After a while he started making these comics on his own website which went completely viral, allowing him to publish 2 books and basically continue doing awesome work.

I have his first book (signed copy, yay!) and love checking out new work. Here’s my favourites, they’re long comics but well worth the read honestly.


Malala Yousafzai – I have the right.


Malala is a Pakistani teenager who was shot in the head by the Taliban for being seen as “the symbol of the infidels and obscenity”. She survived the attack and received treatments in hospitals.

In 2014, she received the Nobel Peace Prize. At 17, she is the youngest recipient so far.

I liked how this comic portrayed the visuals of the events that occured, and I felt it really captured Malala’s narrative and story within a limited number of panels.

See here for original.


Maya Angelou – Phenomenal Woman


I liked how this comic captured Maya Angelou’s spirit (Records say she was someone outgoing and sassy).
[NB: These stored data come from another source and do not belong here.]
(* ===== verification/RateLimit.v ===== *)
(** * Rate limiters ([internal/ratelimit])

    The token bucket of [limiter.go], which the service uses for the tenant and
    DICT budgets, and the fixed-window, sliding-window and leaky-bucket limiters
    of [strategies.go]. Each limiter is a map from keys to the key's state;
    [Allow] takes the clock reading as an argument. [Strategy] is the interface
    of the package; [granted] counts the requests of one key a limiter lets
    through in a sequence of calls for any keys. The main theorems bound it: an
    amortised argument on a credit function, proved once ([granted_le_credit])
    and used for three limiters, and an exact rolling-window bound for the
    sliding-window log. *)

From S2P Require Import Prelude.

(** ** The interface *)

Class Strategy (L : Type) := Allow : Time -> string -> L -> bool * L.

(** The requests for [key] granted in a sequence of calls. *)
Fixpoint granted `{Strategy L} (key : string) (calls : list (Time * string)) (l : L) : Z :=
  match calls with
  | [] => 0
  | (now, k) :: rest =>
      let '(b, l') := Allow now k l in
      (if (k ==s key) && b then 1 else 0) + granted key rest l'
  end.

(** The limiter after a sequence of calls. *)
Fixpoint after `{Strategy L} (calls : list (Time * string)) (l : L) : L :=
  match calls with
  | [] => l
  | (now, k) :: rest => after rest (snd (Allow now k l))
  end.

(** ** Token bucket *)

Record BucketConfig := mkBucketConfig {
  bc_Capacity : Z;
  bc_RefillTokens : Z;
  bc_RefillEvery : Duration
}.

Record bucket := mkBucket { bk_tokens : Z; bk_seenAt : Time }.

Record Limiter := mkLimiter {
  l_config : BucketConfig;
  l_buckets : gmap string bucket
}.

Definition ratelimit_New (config : BucketConfig) : Limiter :=
  let capacity := if bc_Capacity config <=? 0 then 60 else bc_Capacity config in
  let refillTokens := if bc_RefillTokens config <=? 0 then capacity
                      else bc_RefillTokens config in
  let refillEvery := if bc_RefillEvery config <=? 0 then Minute
                     else bc_RefillEvery config in
  mkLimiter (mkBucketConfig capacity refillTokens refillEvery) ∅.

(** The refill step of [Allow] on the bucket of a known key. *)
Definition bucket_refill (c : BucketConfig) (now : Time) (b : bucket) : bucket :=
  let elapsed := time_Sub now (bk_seenAt b) in
  if bc_RefillEvery c <=? elapsed then
    let periods := Z.quot elapsed (bc_RefillEvery c) in
    let tokens := int64 (bk_tokens b + int64 (periods * bc_RefillTokens c)) in
    let tokens := if bc_Capacity c <? tokens then bc_Capacity c else tokens in
    mkBucket tokens (time_Add (bk_seenAt b) (int64 (periods * bc_RefillEvery c)))
  else b.

Definition Limiter_Allow (now : Time) (key : string) (l : Limiter) : bool * Limiter :=
  match l_buckets l !! key with
  | None =>
      (true, mkLimiter (l_config l)
               (<[key := mkBucket (int64 (bc_Capacity (l_config l) - 1)) now]> (l_buckets l)))
  | Some b =>
      let b := bucket_refill (l_config l) now b in
      if bk_tokens b <=? 0 then
        (false, mkLimiter (l_config l) (<[key := b]> (l_buckets l)))
      else
        (true, mkLimiter (l_config l)
                 (<[key := mkBucket (int64 (bk_tokens b - 1)) (bk_seenAt b)]> (l_buckets l)))
  end.

#[export] Instance Limiter_Strategy : Strategy Limiter := Limiter_Allow.

(** ** Fixed window *)

Record FixedWindowConfig := mkFixedWindowConfig { fc_Limit : Z; fc_Window : Duration }.
Record fixedWindow := mkFixedWindow { fw_start : Time; fw_count : Z }.
Definition claim_spec (tok : string) (until now : Time) (t : Transfer) : result (Transfer * bool) :=
  if already_submitted t then Ok (t, true)
  else fresh (Transfer_ClaimSPISubmission t tok until now).

Definition record_spec (tok : string) (msg : SPIMessage) (t : Transfer) : result (Transfer * bool) :=
  if (t_Status t ==s StatusApproved) && (t_SPIMessageID t ==s m_MessageID msg) then Ok (t, true)
  else fresh (Transfer_RecordSPISubmission t tok msg).

Definition release_spec (tok err : string) (retry now : Time) (t : Transfer)
    : result (Transfer * bool) :=
  if already_submitted t then Ok (t, true)
  else fresh (Transfer_ReleaseSPISubmission t tok err retry now).

Definition review_spec (status : TransferStatus) (reason : string) (at_ : Time) (t : Transfer)
    : result (Transfer * bool) :=
  fresh (Transfer_RecordReviewDecision t status reason at_).

Definition conflicting_callback : error :=
  Errorf ErrConflict "conflicting settlement callback for terminal transfer".

(** [known] is the hash remembered for the callback's SPI message. *)
Definition settle_spec (cb : SettlementCallback) (known : option string) (t : Transfer)
    : result (Transfer * bool) :=
  match known with
  | Some h => if h ==s cb_CallbackHash cb then Ok (t, true) else Err conflicting_callback
  | None => fresh (Transfer_RecordSettlement t cb)
  end.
I liked how her spirit never wavered despite what others may say or think, that she kept on doing what she wanted.

Also especially liked how the last few panels showcased women of different backgrounds, careers and lifestyles portraying confidence in what they did.

See here for original.


James Rhodes – Is that not worth exploring?



I think what struck me the most was the “360 minutes to do whatever you want”.

We constantly complain that we don’t get enough time in a day. Every day. But then everyone in the world gets the same amount of time.

The Beyonces and the Emma Watsons and the Bill Gates and the Tom Cruises have exactly the same amount of time as you do.

The difference is what we do with that time.

What are you doing with yours?

See here for original.


Neil Gaiman – Make good art.


What I took away from this was to turn something bad into something good. Turn a bad event into something that benefits you. There will always be obstacles standing in your way to happiness, but if you’re able to harness that power, you’ll be able to find a way to reach that happiness.

See here for original.


Frida Kahlo – Strange like me.


I thought this was striking (and funny) because of the underlying ideas of this story.

How we are comforted when we know we’re not the only ‘strange’ ones or ‘weird’ ones. When we’re comforted by the notion that we’re not alone in something, whether it’s a physical characteristic or a mental or emotional feeling.

See here for original.


The Dalai Lama – We are all human beings.


When I first read this comic (which was republished in the first Zen Pencils comic book), I immediately thought of Samurai Jack.

But what I liked about this was the idea of the statue trying to tear someone down because he was ‘different’, perhaps because he was afraid of this newness and wanted to protect what he is comfortable with. And at the end, the statue realizes that they can exist peacefully together.

A message that’s pretty current right now, with the refugee situation, etc.

See here for original.


Lao Tzu – Journey of a thousand miles.


And of course, the final simple but clear message of how a journey begins with the first step. This reminds me of something I read before: taking 1 step in reality is better than taking 100 steps in your dreams. We all can constantly dream of the perfect dream but unless we start executing it in real life, we’ll never make it to where we want to be.

See here for original.


Nelson Mandela – Invictus (by William Ernest Henley)


Was only going to have 7, but this is my favourite comic so I have to include this too.

I like this tribute to Nelson Mandela, and the details like the photo of his son and how you feel like you’re going through the narrative yourself. It’s work like these that show that comics aren’t just for comedic newspaper strips, but something to weave a story, funny, happy, sad, upsetting or touching.

And that I think, is the power that draws people to these comics and enjoy them.

See here for original.


What do you think? Which one is your favourite?